(* ===== verification/ContextBudget.v ===== *)
(** * The context budget of a turn

    [apply_context_budget] of src/service.rs: which messages of a history go to the
    provider when the history is longer than the context window allows.  Token counts are
    [usize]; the score of a memory message is an [f32] read from its text. *)

From S2P Require Import Prelude Text Strings Messages MemBase Floats.
From Stdlib Require Import Ascii.
#[local] Open Scope N_scope.

(** [str::parse::<f32>]. *)
Class ParseF32 : Type := parse_f32 : string → option f64.

Definition usize_limit : N := 2 ^ 64 - 1.

(** [estimate_text_tokens] and [estimate_message_tokens]. *)
Definition estimate_text_tokens (text : string) : N := N.max ((N.of_nat (chars_count text) + 3) / 4) 1.
Definition message_tokens (msg : StoredMessage) : N := estimate_text_tokens (content msg) + 4.

Definition total_tokens (l : list StoredMessage) : N := foldr (λ m n, message_tokens m + n) 0 l.

(** [truncate_message_to_token_budget]. *)
Definition truncate_message_to_token_budget (msg : StoredMessage) (max_tokens : N) : StoredMessage :=
  if max_tokens =? 0 then {| role := role msg; content := "" |}
  else if message_tokens msg <=? max_tokens then msg
  else
    let max_chars := N.min usize_limit (max_tokens * 4) - 12 in
    let content := take_chars (N.to_nat (N.max max_chars 8)) (content msg) in
    {| role := role msg;
       content := if String.eqb content "" then "" else content +:+ " ...(truncated)" |}.

(** The text behind the first occurrence of a marker. *)
Fixpoint after_first (marker s : string) : option string :=
  if starts_with s marker then Some (String.substring (String.length marker) (String.length s) s)
  else match s with EmptyString => None | String _ s' => after_first marker s' end.

(** The text before the first of the given characters. *)
Fixpoint until_any (stops : list ascii) (s : string) : option string :=
  match s with
  | EmptyString => None
  | String a s' =>
      if existsb (Ascii.eqb a) stops then Some EmptyString else String a <$> until_any stops s'
  end.

Section budget.
  Context `{PF : ParseF32}.

Definition parse_memory_score (content : string) : option f64 :=
  tail ← after_first "[memory score=" content;
  score ← until_any [" "%char; "]"%char] tail;
  parse_f32 (trim score).

(** [b.score.partial_cmp(&a.score).unwrap_or(Equal).then(b.idx.cmp(&a.idx))] is not greater. *)
Definition candidate_le (a b : nat * f64) : bool :=
  if f64_lt a.2 b.2 then false else if f64_lt b.2 a.2 then true else (b.1 <=? a.1)%nat.

Definition memory_candidates (messages : list StoredMessage) : list (nat * f64) :=
  order_by candidate_le
    (omap id (imap (λ idx msg,
       match role msg with
       | System => (λ score, (idx, score)) <$> parse_memory_score (content msg)
       | _ => None
       end) messages)).

(** The selection so far: for each message what is sent in its place, the tokens counted,
    the recent messages kept. *)
Record selection : Type := {
  sl_chosen : list (option StoredMessage);
  sl_used : N;
  sl_kept : nat
}.

Definition chosen_at (s : selection) (idx : nat) : bool :=
  match sl_chosen s !! idx with Some (Some _) => true | _ => false end.

(** [selected[idx] = true], with [msg] in its place. *)
Definition choose (idx : nat) (msg : StoredMessage) (used : N) (kept : nat) (s : selection) : selection :=
  {| sl_chosen := <[idx := Some msg]> (sl_chosen s); sl_used := used; sl_kept := kept |}.

Definition choose_memory (messages : list StoredMessage) (memory_budget : N) (s : selection) (idx : nat) : selection :=
  match messages !! idx with
  | Some msg =>
      if memory_budget <? sl_used s + message_tokens msg then s
      else choose idx msg (sl_used s + message_tokens msg) (sl_kept s) s
  | None => s
  end.

(** The loop over the recent messages, newest first. *)
Fixpoint choose_recent (messages : list StoredMessage) (input_budget : N) (min_recent : nat) (idxs : list nat)
    (s : selection) : selection :=
  match idxs with
  | [] => s
  | idx :: idxs' =>
      let continue := choose_recent messages input_budget min_recent idxs' in
      match messages !! idx with
      | None => continue s
      | Some msg =>
          if chosen_at s idx then continue s
          else
            let tokens := message_tokens msg in
            if input_budget <? sl_used s + tokens then
              if (sl_kept s <? min_recent)%nat then
                let remain := input_budget - sl_used s in
                if 12 <? remain then
                  let truncated := truncate_message_to_token_budget msg remain in
                  let truncated_tokens := message_tokens truncated in
                  continue
                    (if 0 <? truncated_tokens
                     then choose idx truncated (N.min input_budget (sl_used s + truncated_tokens)) (S (sl_kept s)) s
                     else {| sl_chosen := sl_chosen s; sl_used := sl_used s; sl_kept := S (sl_kept s) |})
                else continue s
              else continue s
            else
              let s' := choose idx msg (sl_used s + tokens) (S (sl_kept s)) s in
              if input_budget <=? sl_used s' then s' else continue s'
      end
  end.

(** The last loop, which fills what is left. *)
Fixpoint fill (messages : list StoredMessage) (input_budget : N) (idxs : list nat) (s : selection) : selection :=
  match idxs with
  | [] => s
  | idx :: idxs' =>
      if input_budget <=? sl_used s then s
      else
        match messages !! idx with
        | None => fill messages input_budget idxs' s
        | Some msg =>
            if chosen_at s idx || (input_budget <? sl_used s + message_tokens msg)
            then fill messages input_budget idxs' s
            else fill messages input_budget idxs' (choose idx msg (sl_used s + message_tokens msg) (sl_kept s) s)
        end
  end.

Definition apply_context_budget (messages : list StoredMessage) (context_window_tokens context_reserved_tokens : N)
    (memory_budget_ratio : N) (min_recent_messages : nat) : list StoredMessage :=
  match last messages with
  | None => messages
  | Some latest =>
      if context_window_tokens =? 0 then messages
      else
        let input_budget := context_window_tokens - context_reserved_tokens in
        if input_budget =? 0 then [latest]
        else if total_tokens messages <=? input_budget then messages
        else
          let memory_budget := N.min usize_limit (input_budget * N.min memory_budget_ratio 80) / 100 in
          let newest_first := rev (seq 0 (length messages)) in
          let start := {| sl_chosen := (λ _, None) <$> messages; sl_used := 0; sl_kept := 0 |} in
          let s := foldl (choose_memory messages memory_budget) start (fst <$> memory_candidates messages) in
          let s := choose_recent messages input_budget min_recent_messages newest_first s in
          let s := fill messages input_budget newest_first s in
          match omap id (sl_chosen s) with
          | [] => [latest]
          | sent => sent
          end
  end.

(** ** Theorems *)

Lemma chars_count_take n s : (chars_count (take_chars n s) <= n)%nat.
Proof.
  induction s as [|c s IH] in n |- *; cbn; [lia|]. destruct (is_cont c) eqn:E; cbn; [rewrite E; apply IH|].
  destruct n as [|n]; cbn; [lia|]. rewrite E. specialize (IH n). lia.
Qed.

(** A truncated message is at most 5 tokens longer than asked for. *)
Lemma truncated_tokens msg remain :
  12 < remain → message_tokens (truncate_message_to_token_budget msg remain) <= remain + 5.
Proof.
  intros Hr. unfold truncate_message_to_token_budget. destruct (N.eqb_spec remain 0); [lia|].
  destruct (N.leb_spec (message_tokens msg) remain); [lia|]. cbv zeta. unfold message_tokens, estimate_text_tokens.
  set (k := N.to_nat _). cbn [content]. destruct (String.eqb _ "").
  { cbn [chars_count]. change ((N.of_nat 0 + 3) / 4) with 0. lia. }
  rewrite chars_count_app. pose proof (chars_count_take k (content msg)) as Hc.
  assert (Hn : N.of_nat k <= 4 * remain - 12) by (unfold k, usize_limit; lia).
  assert (Hl : N.of_nat (chars_count (take_chars k (content msg)) + chars_count " ...(truncated)") + 3 <= 4 * remain + 6)
    by (change (chars_count " ...(truncated)") with 15%nat; lia).
  apply (N.Div0.div_le_mono _ _ 4) in Hl. assert (Hq : (4 * remain + 6) / 4 = remain + 1).
  { rewrite N.add_comm, N.mul_comm, N.div_add by done. change (6 / 4) with 1. lia. }
  lia.
Qed.

Lemma message_tokens_pos msg : 5 <= message_tokens msg.
Proof. unfold message_tokens, estimate_text_tokens. lia. Qed.

Lemma total_tokens_insert (l : list (option StoredMessage)) idx m :
  l !! idx = Some None → total_tokens (omap id (<[idx := Some m]> l)) = message_tokens m + total_tokens (omap id l).
Proof.
  assert (Hsum : ∀ l : list (option StoredMessage), total_tokens (omap id l) =
            foldr (λ o n, if o is Some m then message_tokens m + n else n) 0 l).
  { clear. induction l as [|[m|] l IH]; [done|..]; cbn [foldr]; rewrite <- IH; done. }
  rewrite !Hsum. clear Hsum. induction l as [|o l IH] in idx |- *; [done|]. destruct idx as [|idx].
  - by intros [= ->].
  - intros H. change (<[S idx := Some m]> (o :: l)) with (o :: <[idx := Some m]> l). cbn [foldr].
    rewrite IH by done. destruct o; lia.
Qed.

Section fixed.
  Context (messages : list StoredMessage) (budget : N).

(** What may stand in a message's place. *)
Definition sent_for (m : StoredMessage) (o : option StoredMessage) : Prop :=
  o = None ∨ o = Some m ∨ ∃ remain, 12 < remain ∧ o = Some (truncate_message_to_token_budget m remain).

(** The count is exact until the budget is used up. *)
Definition within_budget (s : selection) : Prop :=
  Forall2 sent_for messages (sl_chosen s) ∧
  let total := total_tokens (omap id (sl_chosen s)) in
  (total = sl_used s ∧ sl_used s <= budget) ∨ (sl_used s = budget ∧ total <= budget + 5).

Lemma within_choose idx msg m used kept s :
  within_budget s → messages !! idx = Some msg → chosen_at s idx = false → sent_for msg (Some m) →
  total_tokens (omap id (sl_chosen s)) = sl_used s →
  (message_tokens m + sl_used s = used ∧ used <= budget) ∨
  (used = budget ∧ message_tokens m + sl_used s <= budget + 5) →
  within_budget (choose idx m used kept s).
Proof.
  intros [Hf _] Hm Hc Hs Ht Hu. unfold chosen_at in Hc.
  assert (Hnone : sl_chosen s !! idx = Some None).
  { eapply Forall2_lookup_l in Hf as (o & Ho & _); [|exact Hm]. rewrite Ho in *. by destruct o. }
  assert (Hf' : Forall2 sent_for messages (<[idx := Some m]> (sl_chosen s))).
  { rewrite <- (list_insert_id messages idx msg) by done. by apply Forall2_insert. }
  split; [done|]. cbn. rewrite (total_tokens_insert _ _ _ Hnone), Ht. lia.
Qed.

» Exercise objective
All lines that contain the word "Fixpoint" must be copied from the records above.

» Exercise result
Fixpoint after_first (marker s : string) : option string :=
Fixpoint until_any (stops : list ascii) (s : string) : option string :=
Fixpoint choose_recent (messages : list StoredMessage) (input_budget : N) (min_recent : nat) (idxs : list nat)
Fixpoint fill (messages : list StoredMessage) (input_budget : N) (idxs : list nat) (s : selection) : selection :=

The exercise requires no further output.